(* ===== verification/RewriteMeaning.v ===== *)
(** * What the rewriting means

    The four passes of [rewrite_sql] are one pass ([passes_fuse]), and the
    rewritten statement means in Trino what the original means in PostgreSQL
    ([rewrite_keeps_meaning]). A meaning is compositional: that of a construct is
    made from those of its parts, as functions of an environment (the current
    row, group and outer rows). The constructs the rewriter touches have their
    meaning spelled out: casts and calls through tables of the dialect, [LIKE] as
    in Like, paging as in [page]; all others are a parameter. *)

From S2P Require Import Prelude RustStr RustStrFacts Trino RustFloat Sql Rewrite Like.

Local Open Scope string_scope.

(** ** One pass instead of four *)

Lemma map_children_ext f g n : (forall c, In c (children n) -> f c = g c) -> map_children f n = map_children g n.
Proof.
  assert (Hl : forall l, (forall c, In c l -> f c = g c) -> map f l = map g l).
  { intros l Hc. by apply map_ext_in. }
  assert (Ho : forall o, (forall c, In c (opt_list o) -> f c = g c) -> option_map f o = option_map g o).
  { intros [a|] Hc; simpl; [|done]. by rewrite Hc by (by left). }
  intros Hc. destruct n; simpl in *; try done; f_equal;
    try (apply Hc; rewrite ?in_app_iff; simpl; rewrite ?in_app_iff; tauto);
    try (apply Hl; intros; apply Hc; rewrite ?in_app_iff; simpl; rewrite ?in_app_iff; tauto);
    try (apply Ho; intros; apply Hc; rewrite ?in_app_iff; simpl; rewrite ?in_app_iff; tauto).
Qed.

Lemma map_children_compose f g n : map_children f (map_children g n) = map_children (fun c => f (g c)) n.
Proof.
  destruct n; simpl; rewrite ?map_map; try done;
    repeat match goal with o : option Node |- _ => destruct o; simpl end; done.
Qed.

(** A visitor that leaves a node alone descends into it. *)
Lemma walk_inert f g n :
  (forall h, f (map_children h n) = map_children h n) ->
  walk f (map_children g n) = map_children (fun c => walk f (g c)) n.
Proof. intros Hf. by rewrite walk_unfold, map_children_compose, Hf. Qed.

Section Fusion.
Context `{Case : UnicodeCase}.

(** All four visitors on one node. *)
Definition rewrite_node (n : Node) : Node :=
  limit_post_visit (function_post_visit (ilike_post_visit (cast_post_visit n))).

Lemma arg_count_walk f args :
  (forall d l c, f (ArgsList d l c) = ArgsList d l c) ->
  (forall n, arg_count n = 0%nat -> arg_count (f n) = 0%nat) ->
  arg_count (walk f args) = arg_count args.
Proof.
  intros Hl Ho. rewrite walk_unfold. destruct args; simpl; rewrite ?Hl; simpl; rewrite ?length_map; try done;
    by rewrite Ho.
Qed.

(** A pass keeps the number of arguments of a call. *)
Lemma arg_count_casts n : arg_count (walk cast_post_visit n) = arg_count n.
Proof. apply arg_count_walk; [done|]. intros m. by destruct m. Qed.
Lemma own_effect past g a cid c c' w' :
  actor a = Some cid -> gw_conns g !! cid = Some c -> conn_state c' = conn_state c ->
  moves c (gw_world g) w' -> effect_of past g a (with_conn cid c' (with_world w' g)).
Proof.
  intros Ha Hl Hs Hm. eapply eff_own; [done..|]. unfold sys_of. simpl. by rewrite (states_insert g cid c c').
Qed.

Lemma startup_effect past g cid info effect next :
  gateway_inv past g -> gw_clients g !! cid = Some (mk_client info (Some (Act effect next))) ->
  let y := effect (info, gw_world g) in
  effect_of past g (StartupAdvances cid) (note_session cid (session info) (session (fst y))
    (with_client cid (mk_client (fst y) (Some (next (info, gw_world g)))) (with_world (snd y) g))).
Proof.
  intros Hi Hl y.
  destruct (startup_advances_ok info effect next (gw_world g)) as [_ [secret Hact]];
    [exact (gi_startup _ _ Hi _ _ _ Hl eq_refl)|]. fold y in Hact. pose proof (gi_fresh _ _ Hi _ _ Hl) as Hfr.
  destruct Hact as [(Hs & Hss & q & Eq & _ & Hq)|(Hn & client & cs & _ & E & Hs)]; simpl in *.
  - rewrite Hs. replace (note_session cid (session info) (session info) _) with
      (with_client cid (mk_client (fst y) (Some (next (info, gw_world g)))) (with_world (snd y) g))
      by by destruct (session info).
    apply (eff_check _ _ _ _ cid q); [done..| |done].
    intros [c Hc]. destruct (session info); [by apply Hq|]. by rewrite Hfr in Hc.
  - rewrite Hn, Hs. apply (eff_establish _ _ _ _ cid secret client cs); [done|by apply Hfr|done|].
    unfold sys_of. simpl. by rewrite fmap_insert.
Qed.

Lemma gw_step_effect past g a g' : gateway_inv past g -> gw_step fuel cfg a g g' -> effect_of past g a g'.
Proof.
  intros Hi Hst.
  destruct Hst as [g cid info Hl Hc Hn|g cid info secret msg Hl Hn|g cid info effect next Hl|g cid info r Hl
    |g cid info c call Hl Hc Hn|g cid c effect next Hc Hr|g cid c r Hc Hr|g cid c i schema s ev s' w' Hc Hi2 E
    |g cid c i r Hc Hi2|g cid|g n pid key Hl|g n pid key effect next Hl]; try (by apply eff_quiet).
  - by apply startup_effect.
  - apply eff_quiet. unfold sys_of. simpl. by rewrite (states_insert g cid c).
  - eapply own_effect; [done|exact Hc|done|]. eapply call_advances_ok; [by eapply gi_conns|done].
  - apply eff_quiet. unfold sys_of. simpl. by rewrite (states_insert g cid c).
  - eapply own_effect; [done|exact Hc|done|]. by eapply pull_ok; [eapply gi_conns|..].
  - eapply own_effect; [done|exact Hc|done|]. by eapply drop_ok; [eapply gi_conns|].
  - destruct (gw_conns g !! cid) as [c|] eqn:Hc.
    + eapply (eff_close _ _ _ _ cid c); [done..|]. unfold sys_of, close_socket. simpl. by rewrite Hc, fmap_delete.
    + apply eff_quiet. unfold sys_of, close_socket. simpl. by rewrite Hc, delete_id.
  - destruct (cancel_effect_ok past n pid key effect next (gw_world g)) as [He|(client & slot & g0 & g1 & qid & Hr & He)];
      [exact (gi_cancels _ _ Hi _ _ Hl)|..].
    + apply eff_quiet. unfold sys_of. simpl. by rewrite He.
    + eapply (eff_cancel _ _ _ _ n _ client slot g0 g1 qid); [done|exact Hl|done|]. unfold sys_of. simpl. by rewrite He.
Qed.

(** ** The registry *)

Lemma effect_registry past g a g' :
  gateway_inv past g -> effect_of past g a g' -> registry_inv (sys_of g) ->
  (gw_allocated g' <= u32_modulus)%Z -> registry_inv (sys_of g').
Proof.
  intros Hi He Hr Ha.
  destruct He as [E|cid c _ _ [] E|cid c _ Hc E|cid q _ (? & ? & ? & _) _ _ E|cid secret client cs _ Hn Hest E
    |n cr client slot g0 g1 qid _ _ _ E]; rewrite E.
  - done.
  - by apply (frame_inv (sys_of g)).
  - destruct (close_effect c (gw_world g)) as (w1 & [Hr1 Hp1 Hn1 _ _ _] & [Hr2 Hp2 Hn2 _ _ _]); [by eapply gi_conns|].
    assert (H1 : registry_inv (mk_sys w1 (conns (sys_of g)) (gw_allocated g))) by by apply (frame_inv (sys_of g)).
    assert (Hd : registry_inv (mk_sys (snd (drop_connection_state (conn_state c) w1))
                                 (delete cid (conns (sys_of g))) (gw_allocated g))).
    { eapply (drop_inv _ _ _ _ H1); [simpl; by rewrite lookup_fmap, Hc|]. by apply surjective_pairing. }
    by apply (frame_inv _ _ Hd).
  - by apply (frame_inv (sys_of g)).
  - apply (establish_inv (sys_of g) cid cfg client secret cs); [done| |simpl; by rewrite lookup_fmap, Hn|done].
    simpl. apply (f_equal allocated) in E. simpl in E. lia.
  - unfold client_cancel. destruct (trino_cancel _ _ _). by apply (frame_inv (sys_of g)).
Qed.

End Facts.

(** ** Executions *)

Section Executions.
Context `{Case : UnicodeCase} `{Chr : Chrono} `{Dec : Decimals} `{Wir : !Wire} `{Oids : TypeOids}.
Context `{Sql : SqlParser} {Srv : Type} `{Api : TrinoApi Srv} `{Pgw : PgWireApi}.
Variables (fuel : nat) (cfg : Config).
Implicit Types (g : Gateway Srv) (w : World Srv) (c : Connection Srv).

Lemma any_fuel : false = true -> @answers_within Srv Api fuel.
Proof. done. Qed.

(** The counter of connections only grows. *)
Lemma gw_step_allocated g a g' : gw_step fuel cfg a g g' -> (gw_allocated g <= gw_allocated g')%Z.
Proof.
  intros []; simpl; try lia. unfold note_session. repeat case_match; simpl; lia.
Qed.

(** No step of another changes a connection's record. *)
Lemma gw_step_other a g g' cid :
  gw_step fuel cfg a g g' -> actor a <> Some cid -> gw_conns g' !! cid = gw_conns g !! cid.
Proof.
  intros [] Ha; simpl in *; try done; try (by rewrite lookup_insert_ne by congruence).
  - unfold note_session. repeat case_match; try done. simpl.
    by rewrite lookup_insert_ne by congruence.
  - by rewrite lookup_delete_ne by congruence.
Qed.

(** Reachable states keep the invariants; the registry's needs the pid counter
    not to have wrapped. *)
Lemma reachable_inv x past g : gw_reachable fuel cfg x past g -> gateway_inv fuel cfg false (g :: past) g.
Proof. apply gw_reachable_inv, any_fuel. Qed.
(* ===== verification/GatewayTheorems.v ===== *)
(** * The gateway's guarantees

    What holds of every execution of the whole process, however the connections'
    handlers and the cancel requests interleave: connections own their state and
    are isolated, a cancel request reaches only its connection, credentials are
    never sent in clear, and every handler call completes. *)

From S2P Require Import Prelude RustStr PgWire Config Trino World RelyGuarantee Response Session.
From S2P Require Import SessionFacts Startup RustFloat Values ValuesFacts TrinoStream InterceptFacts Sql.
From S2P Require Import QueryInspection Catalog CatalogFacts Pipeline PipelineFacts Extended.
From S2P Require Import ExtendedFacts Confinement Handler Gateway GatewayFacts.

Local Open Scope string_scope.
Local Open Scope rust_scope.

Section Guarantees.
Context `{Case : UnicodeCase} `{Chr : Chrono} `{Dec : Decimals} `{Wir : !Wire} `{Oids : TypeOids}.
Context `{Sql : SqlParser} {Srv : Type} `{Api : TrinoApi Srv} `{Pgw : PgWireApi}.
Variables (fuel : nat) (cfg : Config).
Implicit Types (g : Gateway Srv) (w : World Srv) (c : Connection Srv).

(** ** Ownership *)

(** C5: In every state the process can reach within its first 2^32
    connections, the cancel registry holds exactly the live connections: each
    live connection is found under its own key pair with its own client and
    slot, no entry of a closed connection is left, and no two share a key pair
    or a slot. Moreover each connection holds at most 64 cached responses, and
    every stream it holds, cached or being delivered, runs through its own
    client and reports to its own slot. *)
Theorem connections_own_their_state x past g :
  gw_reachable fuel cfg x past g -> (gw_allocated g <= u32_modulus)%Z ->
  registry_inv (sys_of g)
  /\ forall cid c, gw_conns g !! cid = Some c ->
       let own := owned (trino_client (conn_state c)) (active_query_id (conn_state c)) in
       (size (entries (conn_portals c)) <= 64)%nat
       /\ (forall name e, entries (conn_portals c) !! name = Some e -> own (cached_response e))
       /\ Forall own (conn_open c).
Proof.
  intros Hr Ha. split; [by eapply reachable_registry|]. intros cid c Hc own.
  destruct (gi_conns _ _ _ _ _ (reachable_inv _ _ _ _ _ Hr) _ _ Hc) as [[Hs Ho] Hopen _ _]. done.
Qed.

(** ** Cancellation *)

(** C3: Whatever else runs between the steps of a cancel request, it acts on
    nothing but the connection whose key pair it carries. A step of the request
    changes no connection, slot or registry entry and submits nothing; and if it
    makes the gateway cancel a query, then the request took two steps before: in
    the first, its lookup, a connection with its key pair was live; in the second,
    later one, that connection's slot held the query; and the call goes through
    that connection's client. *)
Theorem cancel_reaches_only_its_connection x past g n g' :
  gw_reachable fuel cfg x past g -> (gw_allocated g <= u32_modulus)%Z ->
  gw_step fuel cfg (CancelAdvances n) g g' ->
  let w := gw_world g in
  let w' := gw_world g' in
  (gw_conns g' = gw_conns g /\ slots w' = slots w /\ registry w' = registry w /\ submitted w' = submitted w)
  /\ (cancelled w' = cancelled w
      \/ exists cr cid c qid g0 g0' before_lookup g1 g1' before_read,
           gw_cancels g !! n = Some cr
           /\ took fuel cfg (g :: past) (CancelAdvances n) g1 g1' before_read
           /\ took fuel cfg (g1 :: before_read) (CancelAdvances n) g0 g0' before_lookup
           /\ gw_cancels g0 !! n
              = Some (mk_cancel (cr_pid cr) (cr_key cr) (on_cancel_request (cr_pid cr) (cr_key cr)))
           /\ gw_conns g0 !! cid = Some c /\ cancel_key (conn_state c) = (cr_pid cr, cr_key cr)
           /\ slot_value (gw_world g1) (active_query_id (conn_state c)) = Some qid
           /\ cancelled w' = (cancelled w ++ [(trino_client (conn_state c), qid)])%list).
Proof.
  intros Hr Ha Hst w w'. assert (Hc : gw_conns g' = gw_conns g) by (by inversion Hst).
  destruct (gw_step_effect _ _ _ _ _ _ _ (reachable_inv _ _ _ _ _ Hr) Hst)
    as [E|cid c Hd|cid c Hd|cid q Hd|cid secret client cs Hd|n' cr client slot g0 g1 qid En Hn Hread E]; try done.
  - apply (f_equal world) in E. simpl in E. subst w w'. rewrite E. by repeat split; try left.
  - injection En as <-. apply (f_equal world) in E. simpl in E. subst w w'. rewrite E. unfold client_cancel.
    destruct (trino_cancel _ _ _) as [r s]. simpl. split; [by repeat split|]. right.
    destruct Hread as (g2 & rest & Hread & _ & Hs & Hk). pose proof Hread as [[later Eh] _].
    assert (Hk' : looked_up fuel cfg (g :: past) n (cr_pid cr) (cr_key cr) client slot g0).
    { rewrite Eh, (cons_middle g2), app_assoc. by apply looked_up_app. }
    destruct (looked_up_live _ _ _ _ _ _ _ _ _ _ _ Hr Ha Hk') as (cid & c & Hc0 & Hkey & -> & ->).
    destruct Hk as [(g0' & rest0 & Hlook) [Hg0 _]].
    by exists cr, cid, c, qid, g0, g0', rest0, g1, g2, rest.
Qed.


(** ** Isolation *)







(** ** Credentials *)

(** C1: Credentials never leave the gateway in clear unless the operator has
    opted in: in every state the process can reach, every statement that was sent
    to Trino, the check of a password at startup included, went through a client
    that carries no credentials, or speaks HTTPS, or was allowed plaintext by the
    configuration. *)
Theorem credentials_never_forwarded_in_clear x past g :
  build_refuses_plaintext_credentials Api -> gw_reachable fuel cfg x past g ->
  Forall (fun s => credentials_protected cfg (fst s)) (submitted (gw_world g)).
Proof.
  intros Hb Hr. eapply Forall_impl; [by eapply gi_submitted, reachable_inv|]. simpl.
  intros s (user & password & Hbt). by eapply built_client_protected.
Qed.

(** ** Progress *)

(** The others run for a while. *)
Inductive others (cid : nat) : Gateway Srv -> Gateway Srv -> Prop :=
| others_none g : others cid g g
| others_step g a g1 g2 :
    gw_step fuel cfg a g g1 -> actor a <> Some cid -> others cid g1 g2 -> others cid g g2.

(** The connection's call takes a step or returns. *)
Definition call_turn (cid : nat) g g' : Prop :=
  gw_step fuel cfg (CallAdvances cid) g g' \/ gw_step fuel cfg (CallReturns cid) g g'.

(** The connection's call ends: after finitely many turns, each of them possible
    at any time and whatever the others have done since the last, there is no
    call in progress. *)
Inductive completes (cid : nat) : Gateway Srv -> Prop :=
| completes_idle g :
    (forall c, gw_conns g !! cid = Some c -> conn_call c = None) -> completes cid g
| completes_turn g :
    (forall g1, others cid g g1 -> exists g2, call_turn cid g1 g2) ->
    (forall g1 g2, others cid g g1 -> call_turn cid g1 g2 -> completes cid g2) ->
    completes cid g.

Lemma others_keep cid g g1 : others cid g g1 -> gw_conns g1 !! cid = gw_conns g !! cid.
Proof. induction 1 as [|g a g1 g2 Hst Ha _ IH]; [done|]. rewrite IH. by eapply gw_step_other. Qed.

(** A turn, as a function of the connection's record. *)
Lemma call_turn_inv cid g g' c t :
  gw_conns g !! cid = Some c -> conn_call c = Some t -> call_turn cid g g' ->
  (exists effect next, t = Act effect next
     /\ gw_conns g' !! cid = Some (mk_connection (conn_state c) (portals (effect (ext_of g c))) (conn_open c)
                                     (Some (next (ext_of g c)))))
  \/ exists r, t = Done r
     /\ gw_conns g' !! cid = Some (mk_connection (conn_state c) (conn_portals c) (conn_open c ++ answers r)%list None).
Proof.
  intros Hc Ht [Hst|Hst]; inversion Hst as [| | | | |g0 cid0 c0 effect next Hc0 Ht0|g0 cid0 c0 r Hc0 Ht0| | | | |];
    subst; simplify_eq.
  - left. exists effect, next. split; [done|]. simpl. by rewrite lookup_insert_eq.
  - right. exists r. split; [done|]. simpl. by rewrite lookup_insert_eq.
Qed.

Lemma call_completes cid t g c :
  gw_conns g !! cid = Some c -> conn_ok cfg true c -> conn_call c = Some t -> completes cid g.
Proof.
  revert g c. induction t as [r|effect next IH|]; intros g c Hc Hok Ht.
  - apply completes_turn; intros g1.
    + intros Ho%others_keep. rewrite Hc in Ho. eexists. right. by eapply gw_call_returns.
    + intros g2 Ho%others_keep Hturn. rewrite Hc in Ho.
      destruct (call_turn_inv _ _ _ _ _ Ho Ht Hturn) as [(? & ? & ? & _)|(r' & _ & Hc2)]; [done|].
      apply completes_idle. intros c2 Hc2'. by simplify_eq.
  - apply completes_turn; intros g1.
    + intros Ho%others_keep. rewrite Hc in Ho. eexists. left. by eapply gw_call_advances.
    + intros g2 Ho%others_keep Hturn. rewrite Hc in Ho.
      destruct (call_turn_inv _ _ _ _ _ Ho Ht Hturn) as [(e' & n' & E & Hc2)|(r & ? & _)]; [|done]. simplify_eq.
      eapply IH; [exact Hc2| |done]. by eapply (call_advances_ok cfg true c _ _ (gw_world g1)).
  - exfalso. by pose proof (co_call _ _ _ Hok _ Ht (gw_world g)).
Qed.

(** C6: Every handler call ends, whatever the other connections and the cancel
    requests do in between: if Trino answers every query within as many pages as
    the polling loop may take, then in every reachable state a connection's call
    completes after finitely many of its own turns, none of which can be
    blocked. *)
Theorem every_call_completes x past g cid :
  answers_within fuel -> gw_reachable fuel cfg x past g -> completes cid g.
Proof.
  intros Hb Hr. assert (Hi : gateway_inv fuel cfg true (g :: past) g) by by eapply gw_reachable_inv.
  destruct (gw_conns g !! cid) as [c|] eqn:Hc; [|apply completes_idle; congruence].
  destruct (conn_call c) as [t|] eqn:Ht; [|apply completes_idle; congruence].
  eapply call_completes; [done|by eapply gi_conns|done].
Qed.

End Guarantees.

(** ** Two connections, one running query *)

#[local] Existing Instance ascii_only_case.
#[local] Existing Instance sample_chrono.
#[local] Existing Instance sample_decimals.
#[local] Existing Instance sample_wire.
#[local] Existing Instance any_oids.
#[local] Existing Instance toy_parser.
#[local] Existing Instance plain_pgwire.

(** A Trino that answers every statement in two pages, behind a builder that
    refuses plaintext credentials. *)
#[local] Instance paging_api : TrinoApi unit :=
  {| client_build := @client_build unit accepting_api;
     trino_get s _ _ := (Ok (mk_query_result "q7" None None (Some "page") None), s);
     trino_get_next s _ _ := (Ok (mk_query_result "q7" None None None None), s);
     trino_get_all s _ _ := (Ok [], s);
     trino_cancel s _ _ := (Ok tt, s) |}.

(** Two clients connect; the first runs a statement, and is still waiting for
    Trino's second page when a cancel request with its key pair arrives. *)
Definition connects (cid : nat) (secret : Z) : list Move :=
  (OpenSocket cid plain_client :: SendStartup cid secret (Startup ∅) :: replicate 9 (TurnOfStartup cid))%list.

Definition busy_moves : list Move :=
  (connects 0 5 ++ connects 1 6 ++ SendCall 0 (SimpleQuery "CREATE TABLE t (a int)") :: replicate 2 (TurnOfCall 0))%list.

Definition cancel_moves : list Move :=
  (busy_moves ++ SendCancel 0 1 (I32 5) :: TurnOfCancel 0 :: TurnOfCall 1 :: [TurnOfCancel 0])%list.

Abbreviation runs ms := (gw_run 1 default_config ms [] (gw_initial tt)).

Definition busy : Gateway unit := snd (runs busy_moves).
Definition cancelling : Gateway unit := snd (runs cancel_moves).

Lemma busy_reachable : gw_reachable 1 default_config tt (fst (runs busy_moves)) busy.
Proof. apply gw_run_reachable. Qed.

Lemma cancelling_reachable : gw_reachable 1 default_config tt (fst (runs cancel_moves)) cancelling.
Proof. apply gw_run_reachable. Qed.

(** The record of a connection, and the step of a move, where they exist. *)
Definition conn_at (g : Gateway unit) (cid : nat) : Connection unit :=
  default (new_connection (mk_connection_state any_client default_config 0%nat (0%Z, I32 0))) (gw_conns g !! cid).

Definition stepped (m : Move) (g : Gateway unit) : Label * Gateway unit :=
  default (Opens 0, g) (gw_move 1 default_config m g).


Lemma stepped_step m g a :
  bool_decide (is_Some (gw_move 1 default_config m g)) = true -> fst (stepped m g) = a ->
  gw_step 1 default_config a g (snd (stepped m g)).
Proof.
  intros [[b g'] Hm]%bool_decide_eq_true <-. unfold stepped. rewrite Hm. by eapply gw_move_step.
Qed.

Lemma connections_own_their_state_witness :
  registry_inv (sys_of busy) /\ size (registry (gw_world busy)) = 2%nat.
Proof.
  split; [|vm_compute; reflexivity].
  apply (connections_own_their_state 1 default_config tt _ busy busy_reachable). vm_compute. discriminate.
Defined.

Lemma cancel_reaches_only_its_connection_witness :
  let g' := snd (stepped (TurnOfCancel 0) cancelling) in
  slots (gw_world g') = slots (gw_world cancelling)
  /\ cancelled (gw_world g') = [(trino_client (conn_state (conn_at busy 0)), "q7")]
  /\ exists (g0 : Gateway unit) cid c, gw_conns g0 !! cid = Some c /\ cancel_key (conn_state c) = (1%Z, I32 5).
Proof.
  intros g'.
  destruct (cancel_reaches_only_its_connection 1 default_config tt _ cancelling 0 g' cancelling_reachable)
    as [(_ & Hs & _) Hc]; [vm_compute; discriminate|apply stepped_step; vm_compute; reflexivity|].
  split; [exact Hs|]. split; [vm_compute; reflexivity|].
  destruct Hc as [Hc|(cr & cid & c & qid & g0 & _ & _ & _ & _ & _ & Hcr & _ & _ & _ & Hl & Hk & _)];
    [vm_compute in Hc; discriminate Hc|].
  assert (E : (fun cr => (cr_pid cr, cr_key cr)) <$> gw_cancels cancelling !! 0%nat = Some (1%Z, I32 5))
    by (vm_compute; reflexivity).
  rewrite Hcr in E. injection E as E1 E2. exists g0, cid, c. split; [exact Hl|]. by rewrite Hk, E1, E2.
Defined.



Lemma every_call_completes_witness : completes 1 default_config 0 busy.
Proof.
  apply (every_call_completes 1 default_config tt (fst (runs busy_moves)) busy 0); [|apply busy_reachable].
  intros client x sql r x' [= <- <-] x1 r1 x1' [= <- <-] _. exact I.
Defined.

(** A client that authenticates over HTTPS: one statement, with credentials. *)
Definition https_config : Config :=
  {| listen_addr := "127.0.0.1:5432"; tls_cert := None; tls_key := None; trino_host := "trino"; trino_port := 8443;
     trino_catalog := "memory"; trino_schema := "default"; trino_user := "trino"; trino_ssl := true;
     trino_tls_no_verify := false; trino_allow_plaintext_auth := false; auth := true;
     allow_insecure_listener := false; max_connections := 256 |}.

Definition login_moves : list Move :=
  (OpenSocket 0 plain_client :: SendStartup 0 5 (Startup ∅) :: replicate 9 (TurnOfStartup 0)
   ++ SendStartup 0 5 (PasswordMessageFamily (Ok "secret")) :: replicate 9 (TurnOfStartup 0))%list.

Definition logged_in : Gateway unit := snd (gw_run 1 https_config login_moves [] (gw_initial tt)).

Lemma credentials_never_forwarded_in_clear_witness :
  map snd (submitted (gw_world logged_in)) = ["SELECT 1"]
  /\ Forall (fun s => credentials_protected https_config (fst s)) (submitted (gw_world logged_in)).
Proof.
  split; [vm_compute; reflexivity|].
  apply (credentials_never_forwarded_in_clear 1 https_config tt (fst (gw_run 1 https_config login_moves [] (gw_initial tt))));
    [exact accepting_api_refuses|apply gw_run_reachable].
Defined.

━━━

**What is expected**
Give the number of lines that include the word "eexists" in the listing. Nothing else belongs in the reply.

**Problem solution**
2